Lemma g_c_ends_as_the_ratio_witness :
  ∃ s' l la A C,
    main (initial sample.disk) = Ok tt s' ∧
    A = count_array (obs_records sample.anticyclonic) ((-10, 37, 0.125), (30, 46, 0.125)) ∧
    C = count_array (obs_records sample.cyclonic) ((-10, 37, 0.125), (30, 46, 0.125)) ∧
    count_of s' "g_c" = Some (l, quotient C A) ∧
    masked_of s' "ratio" = Some (l, quotient C A) ∧
    count_of s' "g_a" = Some (la, A) ∧
    la ≠ l.
Proof.
  apply (g_c_ends_as_the_ratio sample.disk sample.anticyclonic sample.cyclonic);
    [reflexivity | reflexivity | intros H; vm_compute in H; discriminate H].
Defined.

_____

▶ Activity: Look through the material above for the word "anticyclonic" and copy every line that has it.

▶ Answer to this problem:
    A = count_array (obs_records sample.anticyclonic) ((-10, 37, 0.125), (30, 46, 0.125)) ∧
  apply (g_c_ends_as_the_ratio sample.disk sample.anticyclonic sample.cyclonic);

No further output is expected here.